Stored data entries
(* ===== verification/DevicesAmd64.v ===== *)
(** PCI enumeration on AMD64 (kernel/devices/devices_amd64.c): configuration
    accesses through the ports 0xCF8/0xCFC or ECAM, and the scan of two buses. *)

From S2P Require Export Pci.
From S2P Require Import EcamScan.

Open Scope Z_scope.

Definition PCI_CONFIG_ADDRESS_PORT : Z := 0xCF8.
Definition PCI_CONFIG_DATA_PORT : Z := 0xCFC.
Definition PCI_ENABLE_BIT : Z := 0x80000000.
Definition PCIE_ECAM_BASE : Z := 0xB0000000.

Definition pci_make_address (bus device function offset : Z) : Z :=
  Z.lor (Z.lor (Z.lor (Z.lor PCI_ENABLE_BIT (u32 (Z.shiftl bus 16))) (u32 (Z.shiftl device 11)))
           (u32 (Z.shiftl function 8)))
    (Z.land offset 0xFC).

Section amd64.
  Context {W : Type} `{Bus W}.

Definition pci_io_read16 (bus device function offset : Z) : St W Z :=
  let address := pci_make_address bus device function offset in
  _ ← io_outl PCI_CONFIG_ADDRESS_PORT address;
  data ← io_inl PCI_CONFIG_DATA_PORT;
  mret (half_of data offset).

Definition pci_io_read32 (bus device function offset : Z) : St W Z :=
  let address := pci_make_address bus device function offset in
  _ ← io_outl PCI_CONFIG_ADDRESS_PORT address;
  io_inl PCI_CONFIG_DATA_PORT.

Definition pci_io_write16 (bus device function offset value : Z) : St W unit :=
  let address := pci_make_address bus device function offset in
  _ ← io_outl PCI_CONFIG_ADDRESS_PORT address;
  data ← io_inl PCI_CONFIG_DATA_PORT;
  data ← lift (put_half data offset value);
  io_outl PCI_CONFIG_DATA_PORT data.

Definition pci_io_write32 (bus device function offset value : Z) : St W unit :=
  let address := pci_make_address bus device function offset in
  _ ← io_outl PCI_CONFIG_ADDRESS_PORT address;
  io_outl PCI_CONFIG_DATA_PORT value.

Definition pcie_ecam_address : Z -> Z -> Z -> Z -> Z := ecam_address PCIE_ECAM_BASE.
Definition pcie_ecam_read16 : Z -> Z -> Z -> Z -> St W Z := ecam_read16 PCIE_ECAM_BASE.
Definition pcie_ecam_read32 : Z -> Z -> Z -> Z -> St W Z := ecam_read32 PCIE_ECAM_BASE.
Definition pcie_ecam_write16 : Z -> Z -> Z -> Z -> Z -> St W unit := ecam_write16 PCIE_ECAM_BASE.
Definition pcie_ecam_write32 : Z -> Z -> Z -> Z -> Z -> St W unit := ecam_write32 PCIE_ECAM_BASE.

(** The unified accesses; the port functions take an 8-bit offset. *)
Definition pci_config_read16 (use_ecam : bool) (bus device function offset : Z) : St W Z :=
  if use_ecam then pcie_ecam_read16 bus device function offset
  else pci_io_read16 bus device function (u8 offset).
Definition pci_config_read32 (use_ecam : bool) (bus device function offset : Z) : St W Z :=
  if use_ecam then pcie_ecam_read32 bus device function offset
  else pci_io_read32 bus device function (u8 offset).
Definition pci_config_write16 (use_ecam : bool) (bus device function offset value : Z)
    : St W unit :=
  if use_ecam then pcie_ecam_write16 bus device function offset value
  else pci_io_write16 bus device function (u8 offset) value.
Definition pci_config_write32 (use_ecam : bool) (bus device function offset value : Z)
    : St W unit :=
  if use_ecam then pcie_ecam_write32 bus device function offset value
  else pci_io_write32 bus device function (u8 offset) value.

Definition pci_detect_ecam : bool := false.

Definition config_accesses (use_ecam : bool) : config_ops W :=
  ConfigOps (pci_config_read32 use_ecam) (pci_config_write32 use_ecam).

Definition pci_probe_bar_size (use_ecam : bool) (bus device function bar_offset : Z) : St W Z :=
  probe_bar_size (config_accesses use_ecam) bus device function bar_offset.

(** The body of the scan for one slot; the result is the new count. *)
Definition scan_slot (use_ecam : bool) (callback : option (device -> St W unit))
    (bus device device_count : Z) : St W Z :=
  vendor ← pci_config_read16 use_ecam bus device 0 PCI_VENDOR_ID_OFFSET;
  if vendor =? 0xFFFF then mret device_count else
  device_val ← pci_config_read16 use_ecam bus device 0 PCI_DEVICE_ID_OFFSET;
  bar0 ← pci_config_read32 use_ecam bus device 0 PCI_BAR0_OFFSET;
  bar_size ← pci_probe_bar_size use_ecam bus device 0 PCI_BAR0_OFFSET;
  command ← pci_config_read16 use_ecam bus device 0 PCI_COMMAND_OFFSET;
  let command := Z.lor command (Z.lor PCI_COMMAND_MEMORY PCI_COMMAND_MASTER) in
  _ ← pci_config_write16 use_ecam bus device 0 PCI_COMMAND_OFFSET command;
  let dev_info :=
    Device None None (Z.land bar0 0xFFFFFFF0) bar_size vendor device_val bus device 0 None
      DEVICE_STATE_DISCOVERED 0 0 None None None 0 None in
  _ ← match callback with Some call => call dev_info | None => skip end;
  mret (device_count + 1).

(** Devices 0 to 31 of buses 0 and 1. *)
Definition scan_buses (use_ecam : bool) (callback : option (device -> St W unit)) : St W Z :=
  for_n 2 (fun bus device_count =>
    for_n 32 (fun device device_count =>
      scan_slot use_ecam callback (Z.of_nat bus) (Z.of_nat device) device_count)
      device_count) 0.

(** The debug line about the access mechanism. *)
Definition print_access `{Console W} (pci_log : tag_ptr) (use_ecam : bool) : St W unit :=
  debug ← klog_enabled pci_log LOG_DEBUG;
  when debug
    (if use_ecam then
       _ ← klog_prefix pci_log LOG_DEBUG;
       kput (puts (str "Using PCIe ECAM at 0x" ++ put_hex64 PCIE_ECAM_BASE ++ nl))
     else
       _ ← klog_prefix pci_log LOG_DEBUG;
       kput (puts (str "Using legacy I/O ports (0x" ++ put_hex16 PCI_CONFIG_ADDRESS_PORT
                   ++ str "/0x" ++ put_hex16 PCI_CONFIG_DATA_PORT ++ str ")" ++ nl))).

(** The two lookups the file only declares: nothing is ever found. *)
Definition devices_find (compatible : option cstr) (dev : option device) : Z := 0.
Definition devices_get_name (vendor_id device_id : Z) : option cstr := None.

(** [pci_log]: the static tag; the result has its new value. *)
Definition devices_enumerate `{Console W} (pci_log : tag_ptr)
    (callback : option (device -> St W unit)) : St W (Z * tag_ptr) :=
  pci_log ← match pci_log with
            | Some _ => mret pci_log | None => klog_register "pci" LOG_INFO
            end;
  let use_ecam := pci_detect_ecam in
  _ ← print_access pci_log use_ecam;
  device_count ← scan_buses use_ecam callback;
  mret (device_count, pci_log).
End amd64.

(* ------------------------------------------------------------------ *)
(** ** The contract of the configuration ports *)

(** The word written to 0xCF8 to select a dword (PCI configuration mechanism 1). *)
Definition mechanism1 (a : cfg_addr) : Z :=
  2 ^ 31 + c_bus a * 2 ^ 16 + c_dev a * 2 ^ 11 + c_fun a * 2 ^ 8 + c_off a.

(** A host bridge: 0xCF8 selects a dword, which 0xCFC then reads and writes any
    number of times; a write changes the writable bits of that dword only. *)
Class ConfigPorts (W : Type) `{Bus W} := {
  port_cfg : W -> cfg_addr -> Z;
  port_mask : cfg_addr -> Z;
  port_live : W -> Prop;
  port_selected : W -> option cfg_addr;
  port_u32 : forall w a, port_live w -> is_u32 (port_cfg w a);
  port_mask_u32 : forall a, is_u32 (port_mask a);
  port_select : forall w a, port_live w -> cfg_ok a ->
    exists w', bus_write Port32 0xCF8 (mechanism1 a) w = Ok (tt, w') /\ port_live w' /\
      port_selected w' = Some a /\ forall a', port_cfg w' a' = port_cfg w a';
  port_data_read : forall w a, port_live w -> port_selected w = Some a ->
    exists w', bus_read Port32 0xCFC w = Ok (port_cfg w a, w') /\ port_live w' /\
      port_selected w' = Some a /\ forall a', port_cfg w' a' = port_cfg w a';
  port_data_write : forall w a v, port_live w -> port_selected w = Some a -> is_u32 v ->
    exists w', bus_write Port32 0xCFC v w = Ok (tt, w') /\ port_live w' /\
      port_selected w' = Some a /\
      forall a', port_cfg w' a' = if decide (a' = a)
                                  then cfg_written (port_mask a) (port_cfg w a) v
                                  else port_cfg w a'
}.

--

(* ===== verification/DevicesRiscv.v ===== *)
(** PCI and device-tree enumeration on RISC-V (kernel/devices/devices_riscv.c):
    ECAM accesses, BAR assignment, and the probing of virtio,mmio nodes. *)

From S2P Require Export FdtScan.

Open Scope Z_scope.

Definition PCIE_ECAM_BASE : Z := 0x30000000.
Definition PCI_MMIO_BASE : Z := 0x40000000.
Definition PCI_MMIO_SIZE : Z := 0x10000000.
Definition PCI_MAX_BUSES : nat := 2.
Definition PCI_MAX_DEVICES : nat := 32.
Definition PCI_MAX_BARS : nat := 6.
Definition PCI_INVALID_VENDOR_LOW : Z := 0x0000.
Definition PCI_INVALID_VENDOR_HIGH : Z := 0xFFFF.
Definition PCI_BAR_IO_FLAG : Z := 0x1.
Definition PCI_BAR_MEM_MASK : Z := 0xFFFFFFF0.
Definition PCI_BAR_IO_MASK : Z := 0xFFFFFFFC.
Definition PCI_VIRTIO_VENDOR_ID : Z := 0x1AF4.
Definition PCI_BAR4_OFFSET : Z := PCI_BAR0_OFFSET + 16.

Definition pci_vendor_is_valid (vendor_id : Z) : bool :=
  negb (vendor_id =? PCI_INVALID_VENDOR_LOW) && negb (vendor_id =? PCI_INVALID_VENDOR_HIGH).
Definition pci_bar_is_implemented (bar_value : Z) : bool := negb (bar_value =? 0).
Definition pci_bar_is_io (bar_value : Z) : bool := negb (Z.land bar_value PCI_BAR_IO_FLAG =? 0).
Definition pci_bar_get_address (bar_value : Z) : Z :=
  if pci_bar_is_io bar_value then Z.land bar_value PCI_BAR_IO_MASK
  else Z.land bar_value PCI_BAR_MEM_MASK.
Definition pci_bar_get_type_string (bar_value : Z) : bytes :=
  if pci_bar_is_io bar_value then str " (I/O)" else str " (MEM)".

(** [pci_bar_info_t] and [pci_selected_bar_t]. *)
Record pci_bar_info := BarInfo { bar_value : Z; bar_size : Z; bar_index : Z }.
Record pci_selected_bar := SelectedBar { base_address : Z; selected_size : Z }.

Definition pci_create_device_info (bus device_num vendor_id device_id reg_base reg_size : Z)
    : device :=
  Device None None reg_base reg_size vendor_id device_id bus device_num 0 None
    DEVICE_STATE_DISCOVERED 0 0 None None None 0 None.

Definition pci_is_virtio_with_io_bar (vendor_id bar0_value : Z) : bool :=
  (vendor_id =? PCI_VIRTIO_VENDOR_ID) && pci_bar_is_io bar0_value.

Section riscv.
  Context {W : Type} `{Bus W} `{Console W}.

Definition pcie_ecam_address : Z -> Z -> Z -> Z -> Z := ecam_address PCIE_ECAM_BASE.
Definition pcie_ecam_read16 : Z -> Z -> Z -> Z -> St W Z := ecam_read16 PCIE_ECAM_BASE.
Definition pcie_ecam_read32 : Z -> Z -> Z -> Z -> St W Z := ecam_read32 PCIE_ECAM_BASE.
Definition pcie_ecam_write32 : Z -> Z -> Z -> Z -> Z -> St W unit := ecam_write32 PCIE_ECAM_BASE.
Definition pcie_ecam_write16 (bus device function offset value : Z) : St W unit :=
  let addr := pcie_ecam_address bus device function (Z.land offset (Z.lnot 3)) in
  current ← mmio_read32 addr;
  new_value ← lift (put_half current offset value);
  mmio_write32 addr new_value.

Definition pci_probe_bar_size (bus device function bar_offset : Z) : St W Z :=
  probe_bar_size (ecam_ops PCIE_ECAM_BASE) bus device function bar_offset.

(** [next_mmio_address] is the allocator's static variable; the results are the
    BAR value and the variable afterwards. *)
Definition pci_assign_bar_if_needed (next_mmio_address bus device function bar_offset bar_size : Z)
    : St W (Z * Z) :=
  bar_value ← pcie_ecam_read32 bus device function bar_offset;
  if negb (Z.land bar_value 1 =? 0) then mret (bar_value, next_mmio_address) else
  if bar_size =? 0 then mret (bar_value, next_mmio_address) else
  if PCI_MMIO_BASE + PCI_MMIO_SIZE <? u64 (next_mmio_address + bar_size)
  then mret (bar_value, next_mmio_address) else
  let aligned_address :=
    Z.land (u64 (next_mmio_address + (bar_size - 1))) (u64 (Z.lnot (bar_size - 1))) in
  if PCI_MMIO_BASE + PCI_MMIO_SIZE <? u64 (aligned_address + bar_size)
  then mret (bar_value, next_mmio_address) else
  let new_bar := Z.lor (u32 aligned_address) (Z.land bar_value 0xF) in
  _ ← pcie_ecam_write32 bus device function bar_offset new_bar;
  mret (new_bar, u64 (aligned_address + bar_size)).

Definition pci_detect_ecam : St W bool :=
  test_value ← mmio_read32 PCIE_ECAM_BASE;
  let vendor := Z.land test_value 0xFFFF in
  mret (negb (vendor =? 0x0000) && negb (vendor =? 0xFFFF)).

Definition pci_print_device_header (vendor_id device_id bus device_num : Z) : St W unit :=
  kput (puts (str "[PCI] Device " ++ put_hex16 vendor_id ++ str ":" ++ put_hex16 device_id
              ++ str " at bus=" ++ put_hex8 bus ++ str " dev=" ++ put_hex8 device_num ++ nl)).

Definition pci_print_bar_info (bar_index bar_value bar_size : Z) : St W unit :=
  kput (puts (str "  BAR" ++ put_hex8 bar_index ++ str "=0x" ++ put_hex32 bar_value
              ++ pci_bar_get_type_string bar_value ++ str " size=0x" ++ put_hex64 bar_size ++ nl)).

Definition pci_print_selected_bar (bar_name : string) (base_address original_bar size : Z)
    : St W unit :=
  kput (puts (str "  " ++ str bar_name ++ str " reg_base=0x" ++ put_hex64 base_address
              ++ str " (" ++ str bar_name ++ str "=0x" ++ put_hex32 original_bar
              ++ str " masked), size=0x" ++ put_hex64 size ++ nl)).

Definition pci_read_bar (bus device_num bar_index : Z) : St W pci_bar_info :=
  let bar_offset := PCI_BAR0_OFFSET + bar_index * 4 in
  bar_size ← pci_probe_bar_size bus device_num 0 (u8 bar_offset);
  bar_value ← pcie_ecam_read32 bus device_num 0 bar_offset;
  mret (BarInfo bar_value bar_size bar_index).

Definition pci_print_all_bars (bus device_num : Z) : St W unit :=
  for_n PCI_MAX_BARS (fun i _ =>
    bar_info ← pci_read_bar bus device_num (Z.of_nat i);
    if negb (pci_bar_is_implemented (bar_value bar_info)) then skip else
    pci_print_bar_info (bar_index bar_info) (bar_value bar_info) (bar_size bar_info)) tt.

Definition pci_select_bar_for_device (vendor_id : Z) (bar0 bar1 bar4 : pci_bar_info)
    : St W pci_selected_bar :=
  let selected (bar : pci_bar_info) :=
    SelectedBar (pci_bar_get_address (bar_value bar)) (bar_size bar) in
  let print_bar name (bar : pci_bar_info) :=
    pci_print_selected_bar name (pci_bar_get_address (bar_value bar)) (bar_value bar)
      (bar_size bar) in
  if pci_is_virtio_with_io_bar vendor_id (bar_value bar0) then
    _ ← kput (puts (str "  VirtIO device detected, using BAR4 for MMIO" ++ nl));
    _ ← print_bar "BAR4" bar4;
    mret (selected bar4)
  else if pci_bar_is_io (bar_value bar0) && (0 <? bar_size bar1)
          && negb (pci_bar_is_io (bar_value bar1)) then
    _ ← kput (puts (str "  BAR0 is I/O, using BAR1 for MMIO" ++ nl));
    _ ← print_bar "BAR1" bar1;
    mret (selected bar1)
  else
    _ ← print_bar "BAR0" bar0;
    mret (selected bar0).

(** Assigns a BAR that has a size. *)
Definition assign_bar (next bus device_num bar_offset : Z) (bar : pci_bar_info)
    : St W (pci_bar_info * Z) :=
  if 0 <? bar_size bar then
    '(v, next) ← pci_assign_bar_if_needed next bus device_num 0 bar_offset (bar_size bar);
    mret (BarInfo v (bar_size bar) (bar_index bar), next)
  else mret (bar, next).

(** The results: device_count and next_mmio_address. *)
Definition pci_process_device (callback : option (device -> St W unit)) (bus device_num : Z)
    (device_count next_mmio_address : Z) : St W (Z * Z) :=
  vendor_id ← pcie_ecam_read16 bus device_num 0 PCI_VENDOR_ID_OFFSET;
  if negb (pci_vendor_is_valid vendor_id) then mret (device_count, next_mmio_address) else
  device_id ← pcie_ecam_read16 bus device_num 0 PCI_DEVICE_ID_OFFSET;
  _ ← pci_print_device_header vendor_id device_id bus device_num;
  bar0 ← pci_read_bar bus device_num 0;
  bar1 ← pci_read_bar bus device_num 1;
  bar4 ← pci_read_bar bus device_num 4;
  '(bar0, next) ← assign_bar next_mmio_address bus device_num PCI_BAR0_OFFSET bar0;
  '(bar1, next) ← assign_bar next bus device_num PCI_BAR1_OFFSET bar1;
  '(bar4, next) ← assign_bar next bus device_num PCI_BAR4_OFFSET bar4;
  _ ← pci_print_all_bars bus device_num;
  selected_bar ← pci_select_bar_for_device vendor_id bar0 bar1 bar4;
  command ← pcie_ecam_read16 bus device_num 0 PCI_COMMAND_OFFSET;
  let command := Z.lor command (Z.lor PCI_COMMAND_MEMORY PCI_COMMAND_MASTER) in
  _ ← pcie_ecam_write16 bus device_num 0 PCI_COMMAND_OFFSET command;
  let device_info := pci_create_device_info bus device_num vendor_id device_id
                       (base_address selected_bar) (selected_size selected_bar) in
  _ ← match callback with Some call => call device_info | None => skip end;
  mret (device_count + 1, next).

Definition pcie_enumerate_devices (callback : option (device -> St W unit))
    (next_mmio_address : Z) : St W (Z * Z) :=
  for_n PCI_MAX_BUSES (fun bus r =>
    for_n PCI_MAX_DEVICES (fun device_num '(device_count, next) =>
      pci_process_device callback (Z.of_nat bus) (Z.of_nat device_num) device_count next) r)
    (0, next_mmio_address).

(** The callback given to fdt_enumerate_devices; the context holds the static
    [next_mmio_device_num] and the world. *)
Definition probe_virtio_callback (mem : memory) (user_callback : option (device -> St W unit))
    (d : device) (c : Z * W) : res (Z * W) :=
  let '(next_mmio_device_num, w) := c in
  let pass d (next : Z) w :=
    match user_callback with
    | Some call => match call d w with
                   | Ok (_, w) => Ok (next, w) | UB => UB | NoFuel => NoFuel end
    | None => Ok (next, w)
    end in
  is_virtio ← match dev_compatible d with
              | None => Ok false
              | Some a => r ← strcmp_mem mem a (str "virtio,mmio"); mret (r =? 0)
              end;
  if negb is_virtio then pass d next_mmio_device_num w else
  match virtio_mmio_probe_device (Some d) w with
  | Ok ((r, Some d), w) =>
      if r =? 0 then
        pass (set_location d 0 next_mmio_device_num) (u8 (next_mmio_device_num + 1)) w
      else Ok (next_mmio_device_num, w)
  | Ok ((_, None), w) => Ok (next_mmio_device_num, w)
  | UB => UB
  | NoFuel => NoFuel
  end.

- _Your instructions_:
Could you transcribe the entries above word for word, from the line with "(* ===== verification/DevicesAmd64.v ===== *)" down to the line with "mret (half_of data offset).", keeping both?

- _Result of the exercise_:
(* ===== verification/DevicesAmd64.v ===== *)
(** PCI enumeration on AMD64 (kernel/devices/devices_amd64.c): configuration
    accesses through the ports 0xCF8/0xCFC or ECAM, and the scan of two buses. *)

From S2P Require Export Pci.
From S2P Require Import EcamScan.

Open Scope Z_scope.

Definition PCI_CONFIG_ADDRESS_PORT : Z := 0xCF8.
Definition PCI_CONFIG_DATA_PORT : Z := 0xCFC.
Definition PCI_ENABLE_BIT : Z := 0x80000000.
Definition PCIE_ECAM_BASE : Z := 0xB0000000.

Definition pci_make_address (bus device function offset : Z) : Z :=
  Z.lor (Z.lor (Z.lor (Z.lor PCI_ENABLE_BIT (u32 (Z.shiftl bus 16))) (u32 (Z.shiftl device 11)))
           (u32 (Z.shiftl function 8)))
    (Z.land offset 0xFC).

Section amd64.
  Context {W : Type} `{Bus W}.

Definition pci_io_read16 (bus device function offset : Z) : St W Z :=
  let address := pci_make_address bus device function offset in
  _ ← io_outl PCI_CONFIG_ADDRESS_PORT address;
  data ← io_inl PCI_CONFIG_DATA_PORT;
  mret (half_of data offset).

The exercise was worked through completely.